Your task: Copy exactly the stretch of data below from the line with "induction loans as" through the line with "Lemma sum_from_cons (c", including both of those lines.

Data extract:
▽

Lemma parcours_store :
  exists d,
    applications_store
      (run Cases.A4 Cases.str_title (startup Samples.now) Cases.parcours)
      !! uuid4_str 0 = Some d /\
    paid d = true.
Proof.
  unfold run, Cases.parcours. cbn [fold_left].
  set (s1 := fst (step Cases.A4 Cases.str_title (startup Samples.now)
                    (UpdateRates None Samples.now))).
  assert (Ht : taux (current_taux s1) = Some taux_seloger) by reflexivity.
  destruct (exemple_evaluated (current_taux s1) 0 Ht) as (mp & cc & d & E).
  unfold step at 2. unfold evaluate_loan_application. rewrite E.
  cbn [fst]. unfold step, confirm_payment. cbn [applications_store].
  change (application_id (scoring (current_taux s1) Samples.exemple 0 mp cc d))
    with (uuid4_str 0).
  rewrite lookup_insert_eq.
  change (Cases.stripe_retrieve "pi_1") with (Returns Cases.intent_autre).
  cbv beta iota.
  change (intent_status Cases.intent_autre) with "succeeded".
  rewrite String.eqb_refl. cbv beta iota. cbn [fst applications_store].
  rewrite lookup_insert_eq. eexists. split; reflexivity.
Qed.

(** The example of the specification, evaluated and then confirmed. *)
Lemma paid_only_after_confirmation_parcours :
  exists d,
    applications_store
      (run Cases.A4 Cases.str_title (startup Samples.now) Cases.parcours)
      !! uuid4_str 0 = Some d /\
    paid d = true /\
    Exists (confirmed_by (uuid4_str 0)) Cases.parcours.
Proof.
  destruct parcours_store as (d & Hd & Hp).
  exists d. split; [exact Hd|]. split; [exact Hp|].
  exact (paid_only_after_confirmation Cases.A4 Cases.str_title Samples.now
           Cases.parcours (uuid4_str 0) d Hd Hp).
Defined.

(** A stored dossier unlocked with an intent made for another one. *)
Lemma any_succeeded_intent_unlocks_autre :
  intent_application_id Cases.intent_autre <> "abc" /\
  let '(s', reply) :=
    confirm_payment "abc" "pi_9" Cases.stripe_retrieve Cases.serveur in
  reply = Returns PaymentConfirmed /\
  applications_store s' !! "abc" = Some (mark_paid Cases.dossier_stocke) /\
  (forall id', id' <> "abc" ->
     applications_store s' !! id' = applications_store Cases.serveur !! id') /\
  current_taux s' = current_taux Cases.serveur.
Proof.
  split; [discriminate|].
  exact (any_succeeded_intent_unlocks Cases.serveur "abc" "pi_9"
           Cases.stripe_retrieve Cases.intent_autre Cases.dossier_stocke
           (lookup_singleton_eq _ _) eq_refl eq_refl).
Defined.

(** A stored dossier after a request, a failed refresh and an evaluation. *)
Lemma dossiers_persist_serveur :
  exists d',
    applications_store
      (run Cases.A4 Cases.str_title Cases.serveur
         [GetDossier "abc"; UpdateRates (Some 500%Z) Samples.now;
          Evaluate Samples.exemple 0 Samples.now])
      !! "abc" = Some d' /\
    ((forall application rnd now,
        In (Evaluate application rnd now)
          [GetDossier "abc"; UpdateRates (Some 500%Z) Samples.now;
           Evaluate Samples.exemple 0 Samples.now] ->
        uuid4_str rnd <> "abc") ->
     stored_application d' = stored_application Cases.dossier_stocke /\
     stored_scoring d' = stored_scoring Cases.dossier_stocke /\
     created_at d' = created_at Cases.dossier_stocke /\
     (paid Cases.dossier_stocke = true -> paid d' = true)).
Proof.
  exact (dossiers_persist Cases.A4 Cases.str_title _ Cases.serveur "abc"
           Cases.dossier_stocke (lookup_singleton_eq _ _)).
Defined.

(** The example of the specification from evaluation to delivery. *)
Lemma evaluated_confirmed_delivered_exemple :
  exists r,
    evaluate_application (current_taux Cases.serveur) 0 Samples.exemple = Ok r /\
    let '(s1, reply1) :=
      evaluate_loan_application Samples.exemple 0 Samples.now Cases.serveur in
    let '(s2, reply2) :=
      confirm_payment (application_id r) "pi_1" Cases.stripe_retrieve s1 in
    reply1 = Returns (ScoringReply r) /\
    (exists cause,
       snd (get_complete_dossier (application_id r) s1)
       = Raises (HTTPException 500 cause)) /\
    reply2 = Returns PaymentConfirmed /\
    snd (get_complete_dossier (application_id r) s2)
      = Returns (CompleteDossier r).
Proof.
  destruct (exemple_evaluated (current_taux Cases.serveur) 0 eq_refl)
    as (mp & cc & d & E).
  eexists. split; [exact E|].
  exact (evaluated_confirmed_delivered Samples.exemple 0 Samples.now "pi_1"
           Cases.serveur _ Cases.stripe_retrieve Cases.intent_autre
           E eq_refl eq_refl).
Defined.

(** The dossier of the example of the specification on an A4 page. *)
Lemma engine_dossier_fits_page_exemple :
  (475 < snd Cases.A4)%Q /\
  exists r,
    evaluate_application Instances.ts 0 Samples.exemple = Ok r /\
    Forall (fun y => (0 < y)%Q)
      (text_heights
         (PDFService.generate_loan_dossier Cases.A4 Cases.str_title
            Samples.exemple r)).
Proof.
  assert (H : (475 < snd Cases.A4)%Q) by reflexivity.
  split; [exact H|].
  destruct (exemple_evaluated Instances.ts 0 eq_refl) as (mp & cc & d & E).
  eexists. split; [exact E|].
  exact (engine_dossier_fits_page Instances.ts Samples.exemple Samples.exemple
           0 _ (fst Cases.A4) (snd Cases.A4) Cases.str_title E H).
Defined.

(** ** Double precision: numbers *)

Section DoubleNumbers.

Import Doubles.

Local Open Scope float_scope.

#[local] Set Warnings "-inexact-float".

Lemma zero_not_positive (x : float) : (x =? 0) = true -> (0 <? x) = false.
Proof.
  rewrite FloatAxioms.eqb_spec, FloatAxioms.ltb_spec.
  change (Prim2SF 0) with (S754_zero false).
  destruct (Prim2SF x) as [s|s| |s m e]; try discriminate; try reflexivity;
    destruct s; discriminate.
Qed.

Lemma positive_not_zero (x : float) : (0 <? x) = true -> (x =? 0) = false.
Proof.
  intros H. destruct (x =? 0) eqn:E; [|reflexivity].
  apply zero_not_positive in E. congruence.
Qed.

Lemma float_of_int_0 : float_of_int 0 = Ok 0.
Proof. vm_compute. reflexivity. Qed.

Lemma float_of_int_1 : float_of_int 1 = Ok 1.
Proof. vm_compute. reflexivity. Qed.

Lemma float_of_int_Ok (n : Z) :
  (Z.abs n < 2 ^ 1024 - 2 ^ 970)%Z -> exists x, float_of_int n = Ok x.
Proof.
  intros H. unfold float_of_int. apply Z.ltb_lt in H. rewrite H. eauto.
Qed.


Lemma small_int_converts (n : Z) :
  (0 <= n <= 16500)%Z -> exists x, float_of_int n = Ok x.
Proof.
  intros H. apply float_of_int_Ok.
  apply Z.le_lt_trans with 16500%Z; [lia|]. vm_compute. reflexivity.
Qed.

Lemma add_int_float (n : Z) (y : float) :
  add (PInt n) (PFloat y) = (x ← float_of_int n; Ok (PFloat (x + y))).
Proof. reflexivity. Qed.

Lemma add_float_int (x : float) (n : Z) :
  add (PFloat x) (PInt n) = (y ← float_of_int n; Ok (PFloat (x + y))).
Proof. reflexivity. Qed.

Lemma add_zero_float (y : float) : add (PInt 0) (PFloat y) = Ok (PFloat (0 + y)).
Proof. rewrite add_int_float, float_of_int_0. reflexivity. Qed.

End DoubleNumbers.

(** ** Double precision: eligible income *)

Section DoubleIncome.

Import Doubles.

Local Open Scope float_scope.

#[local] Set Warnings "-inexact-float".

(** C1, as the code has it: a permanent contract counts the net income
    itself, or the int 0 during a trial period; a fixed-term contract counts
    the double nearest to the net income times the double 0.7 from three
    years of experience on, and the int 0 below, whatever the income. *)
Theorem eligible_income_by_contract (e : EmploymentInfo) :
  (status e = cdi -> trial_period e = false ->
     calculate_eligible_income e = PFloat (net_monthly_income e)) /\
  (status e = cdi -> trial_period e = true ->
     calculate_eligible_income e = PInt 0) /\
  (status e = cdd -> (3 <=? years_experience e) = true ->
     calculate_eligible_income e = PFloat (net_monthly_income e * 0.7)) /\
  (status e = cdd -> (3 <=? years_experience e) = false ->
     calculate_eligible_income e = PInt 0).
Proof.
  unfold calculate_eligible_income.
  repeat split; intros Hs Hx; rewrite Hs, Hx; reflexivity.
Qed.

(** C1, the counterexample: with a net income of 2600 and three years of
    experience a fixed-term contract counts 1819.9999999999998, which is
    less than the 1820 that 70% of 2600 are. *)
Lemma cdd_2600_is_not_1820 :
  status cdd_2600 = cdd /\
  (3 <=? years_experience cdd_2600) = true /\
  exists x q net,
    calculate_eligible_income cdd_2600 = PFloat x /\
    (x =? 1820) = false /\
    exact x = Some q /\
    exact (net_monthly_income cdd_2600) = Some net /\
    (net == 2600)%Q /\
    (q < (7 # 10) * net)%Q.
Proof.
  split; [reflexivity|]. split; [reflexivity|].
  eexists _, _, _.
  split; [vm_compute; reflexivity|].
  split; [vm_compute; reflexivity|].
  split; [vm_compute; reflexivity|].
  split; [vm_compute; reflexivity|].
  split; vm_compute; reflexivity.
Qed.

End DoubleIncome.

(** ** Double precision: current charges *)

Section DoubleCharges.

Import Doubles.

Local Open Scope float_scope.

#[local] Set Warnings "-inexact-float".

Lemma add_consumer_loans_declared (loans : list (gmap string JsonValue)) :
  forall c, add_consumer_loans c loans = sum_from c (declared loans).
Proof.
  induction loans as [|loan rest IH]; intros c; simpl; [reflexivity|].
  destruct (add_value c _) as [c'|err]; simpl; [apply IH | reflexivity].
Qed.

Lemma sum_from_integers (values : list JsonValue) :
  Forall is_integer values ->
  forall n, sum_from (PInt n) values = Ok (PInt (n + integer_sum values)).
Proof.
  induction 1 as [|v rest [k Hv] _ IH]; intros n; simpl.
  - now rewrite Z.add_0_r.
  - destruct v as [|b|m|x|s|]; try discriminate Hv; simpl in *;
      rewrite IH; do 2 f_equal; lia.
Qed.


Lemma sum_from_cons (c : PyNumber) (v : JsonValue) (rest : list JsonValue) :
  sum_from c (v :: rest) = (s ← add_value c v; sum_from s rest).
Proof. reflexivity. Qed.





End DoubleCharges.

(** ** Double precision: the evaluation *)

Section DoubleCriteria.

Import Doubles.

Local Open Scope float_scope.

#[local] Set Warnings "-inexact-float".

Lemma apport_judged (c m : float) (t : Tally) :
  exists x,
    judged "apport" 30 (m <=? c) ("Augmentez votre apport à " +:+ x) t
      (critere_apport c m t).
Proof.
  exists (format_0f m +:+ "€ minimum").
  unfold judged, critere_apport.
  destruct (m <=? c); eexists; repeat split; simpl;
    rewrite ?app_nil_r, ?Z.add_0_r; reflexivity.
Qed.

Lemma revenus_judged (main : PyNumber) (ti : float) (t : Tally) :
  judged "revenus" 20 (gt_zero main)
    "Obtenez un CDI ou justifiez 3 ans d'ancienneté en CDD" t
    (critere_revenus main ti t).
Proof.
  unfold judged, critere_revenus.
  destruct (gt_zero main); eexists; repeat split; simpl;
    rewrite ?app_nil_r, ?Z.add_0_r; reflexivity.
Qed.

Lemma endettement_judged (d : PyNumber) (t t' : Tally) :
  critere_endettement d t = Ok t' ->
  judged "endettement" 30 (le_float d 0.33)
    "Réduisez vos charges ou augmentez vos revenus" t t'.
Proof.
  unfold judged, critere_endettement.
  destruct (le_float d 0.33);
    destruct (format_number format_1pct d) as [shown|]; try discriminate;
    intros [= <-]; eexists; repeat split; simpl;
    rewrite ?app_nil_r, ?Z.add_0_r; reflexivity.
Qed.

Lemma reste_vivre_judged (x : float) (n : Z) (t t' : Tally) :
  critere_reste_vivre x n t = Ok t' ->
  exists shown,
    judged "reste_vivre" 10 (ge_int x n) ("Assurez-vous d'avoir " +:+ shown)
      t t'.
Proof.
  unfold judged, critere_reste_vivre.
  destruct (ge_int x n).
  - intros [= <-]. exists "". eexists; repeat split; simpl;
      rewrite ?app_nil_r, ?Z.add_0_r; reflexivity.
  - destruct (format_number format_0f (PInt n)) as [shown|]; [|discriminate].
    intros [= <-]. exists (shown +:+ "€ de reste à vivre").
    eexists; repeat split; simpl; rewrite ?Z.add_0_r; reflexivity.
Qed.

△

Answer for this exercise:
  induction loans as [|loan rest IH]; intros c; simpl; [reflexivity|].
  destruct (add_value c _) as [c'|err]; simpl; [apply IH | reflexivity].
Qed.

Lemma sum_from_integers (values : list JsonValue) :
  Forall is_integer values ->
  forall n, sum_from (PInt n) values = Ok (PInt (n + integer_sum values)).
Proof.
  induction 1 as [|v rest [k Hv] _ IH]; intros n; simpl.
  - now rewrite Z.add_0_r.
  - destruct v as [|b|m|x|s|]; try discriminate Hv; simpl in *;
      rewrite IH; do 2 f_equal; lia.
Qed.


Lemma sum_from_cons (c : PyNumber) (v : JsonValue) (rest : list JsonValue) :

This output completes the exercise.